[Action item]
Search the material for the string "true" and copy each line where it occurs.

[Data]
(** [C34] The stacks of a pool's fibers are private, and a fresh fiber starts
    correctly.  [Init] on one fiber leaves every other fiber's stack and its own
    guard page alone; the first switch to it reaches the entry point through the
    trampoline, without a fault, with the stack pointer 8 mod 16 (what a called
    function expects), above the guard page and with 32 bytes of shadow space
    below the end of the stack, the other saved registers zero and the
    floating-point control words at their defaults. *)
Theorem fiber_first_entry commit b1 b2 n1 n2 fs i f m tr entry :
  GlobalFiberPool commit b1 b2 n1 n2 = Some fs -> reserved b1 b2 n1 n2 -> fs !! i = Some f ->
  let r := Init m (stackBase f) (stackSize f) tr entry in
  (forall j f', fs !! j = Some f' -> j <> i -> same_on m r.1 (stackBase f') (stack_end f')) /\
  same_on m r.1 (stackBase f) (stackBase f + 4096) /\
  (forall next next' c, callable c -> apart c (stackBase f) (stack_end f) -> mem c = store r.1 (rdx c) r.2 ->
   exists c1 c2, exec_code next ContextSwitch c = Some (c1, Returned tr) /\
     exec_code next' FiberTrampoline c1 = Some (c2, Called entry) /\ same_saved (fresh entry) c2 /\
     rsp c2 mod 16 = 8 /\ stackBase f + 4096 <= rsp c2 /\ rsp c2 + 8 + 32 <= stack_end f).
Proof.
  intros HG HR Hi r. destruct (pool_bounds _ _ _ _ _ _ _ _ HG HR Hi) as (P1 & P2 & P3).
  destruct (Init_spec m (stackBase f) (stackSize f) tr entry) as (I1 & I2 & I3 & I4); [done|lia|done|].
  fold r in I1, I2, I3, I4. unfold stack_end in *.
  assert (Htop : stackBase f + stackSize f - 15 <= top_of (stackBase f) (stackSize f) <= stackBase f + stackSize f)
    by (unfold top_of; lia).
  split_and!.
  - intros j f' Hj Hne a Ha. apply I4. pose proof (pool_disjoint _ _ _ _ _ _ _ _ _ _ HG HR Hi Hj Hne) as Hdis.
    unfold stack_end in Hdis. lia.
  - intros a Ha. apply I4. lia.
  - intros next next' c Hc Ha Hm. by apply (first_switch m).
Qed.

(** *** Concrete inputs *)

Definition example_pool : option (list fiber) := GlobalFiberPool (fun _ _ => true) (2 ^ 20) (2 ^ 30) 2 1.
Definition example_fibers : list fiber :=
  [mk_fiber (2 ^ 20) 65536; mk_fiber (2 ^ 20 + 65536) 65536; mk_fiber (2 ^ 30) 524288].
Definition example_memory : memory * Z := Init (fun _ => 7) (2 ^ 20) 65536 777 999.
(** A worker about to switch to the first fiber; its context cells are at 4096
    and 4104. *)
Definition example_worker : cpu :=
  mk_cpu (fun r => gpr_off r) (fun i => (Z.of_nat i, 1)) 0x1F80 0x37F 65544 4096 4104
    (store example_memory.1 4104 example_memory.2).
(** The fiber about to switch back. *)
Definition example_back (c1 : cpu) : cpu :=
  mk_cpu (fun _ => 5) (fun _ => (6, 6)) 0x1F80 0x27F (2 ^ 20 + 32768 + 8) 4104 4096 (mem c1).

Lemma example_callable : callable example_worker /\ apart example_worker (2 ^ 20) (2 ^ 20 + 65536).
Proof. split; [constructor; cbn; lia|unfold apart; cbn; lia]. Qed.

Lemma example_mem :
  mem example_worker =
  store (Init (fun _ => 7) (2 ^ 20) 65536 777 999).1 (rdx example_worker) (Init (fun _ => 7) (2 ^ 20) 65536 777 999).2.
Proof. unfold example_worker, example_memory. cbn [mem rdx]. reflexivity. Qed.

Lemma fiber_first_entry_witness :
  example_pool = Some example_fibers /\ exists c1 c2,
    exec_code 0 ContextSwitch example_worker = Some (c1, Returned 777) /\
    exec_code 0 FiberTrampoline c1 = Some (c2, Called 999) /\ rsp c2 mod 16 = 8.
Proof.
  assert (HG : example_pool = Some example_fibers) by (vm_compute; reflexivity). split; [exact HG|].
  assert (HR : reserved (2 ^ 20) (2 ^ 30) 2 1) by (unfold reserved; cbn; lia).
  destruct example_callable as [Hc Ha].
  destruct (fiber_first_entry (fun _ _ => true) (2 ^ 20) (2 ^ 30) 2 1 example_fibers 0 (mk_fiber (2 ^ 20) 65536) (fun _ => 7) 777 999
    HG HR eq_refl) as (_ & _ & H).
  cbn [stackBase stackSize] in H.
  destruct (H 0 0 example_worker Hc Ha example_mem) as (c1 & c2 & E1 & E2 & _ & E3 & _). exists c1, c2. auto.
Defined.

(** The first fiber's frame, as the worker sees it. *)
Lemma example_frame :
  mem example_worker (rdx example_worker) = 2 ^ 20 + 65536 - 272 /\
  frame (mem example_worker) (mem example_worker (rdx example_worker)) (fresh 999) 777.
Proof.
  assert (Hp : mem example_worker (rdx example_worker) = 2 ^ 20 + 65536 - 272) by (vm_compute; reflexivity).
  split; [exact Hp|]. rewrite Hp.
  destruct (Init_spec (fun _ => 7) (2 ^ 20) 65536 777 999) as (I1 & I2 & I3 & I4); [lia..|].
  assert (Htop : (Init (fun _ => 7) (2 ^ 20) 65536 777 999).2 = 2 ^ 20 + 65536 - 272) by (vm_compute; reflexivity).
  rewrite Htop in *.
  apply (frame_same (Init (fun _ => 7) (2 ^ 20) 65536 777 999).1); [lia|exact I3|].
  intros a Ha. rewrite example_mem. apply store_ne. change (rdx example_worker) with 4104. lia.
Qed.

Lemma context_switch_roundtrip_witness : exists c1 d',
  exec_code 0 ContextSwitch example_worker = Some (c1, Returned 777) /\
  exec_code 0 ContextSwitch (example_back c1) = Some (d', Returned (mem example_worker 65544)) /\
  same_saved example_worker d' /\ rsp d' = 65552.
Proof.
  destruct example_callable as [Hc _]. destruct example_frame as [Hp Hfr].
  assert (Hap : apart example_worker (mem example_worker (rdx example_worker)) (mem example_worker (rdx example_worker) + 240)).
  { rewrite Hp. unfold apart. change (rcx example_worker) with 4096. change (rdx example_worker) with 4104.
    change (rsp example_worker) with 65544. lia. }
  assert (Hal : mem example_worker (rdx example_worker) mod 16 = 0) by (rewrite Hp; reflexivity).
  destruct (exec_switch 0 example_worker (fresh 999) 777 Hc Hal Hfr) as (c1 & E1 & _);
    [destruct Hap as (_ & _ & ?); lia|destruct Hap as (? & _); lia|].
  assert (Hd : callable (example_back c1)) by (constructor; cbn [rsp mxcsr fcw rcx rdx example_back]; lia).
  destruct (context_switch_roundtrip 0 0 example_worker (fresh 999) 777 c1 (Returned 777) (example_back c1)
    Hc Hal Hfr Hap E1 Hd eq_refl) as (_ & _ & d' & E2 & E3 & E4).
  - unfold apart, example_back. cbn [rsp rcx rdx]. change (rsp example_worker) with 65544. lia.
  - intros a _. reflexivity.
  - reflexivity.
  - exists c1, d'. split; [exact E1|]. split; [exact E2|split; [exact E3|exact E4]].
Defined.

[Answer for this exercise]
Definition example_pool : option (list fiber) := GlobalFiberPool (fun _ _ => true) (2 ^ 20) (2 ^ 30) 2 1.
  destruct (fiber_first_entry (fun _ _ => true) (2 ^ 20) (2 ^ 30) 2 1 example_fibers 0 (mk_fiber (2 ^ 20) 65536) (fun _ => 7) 777 999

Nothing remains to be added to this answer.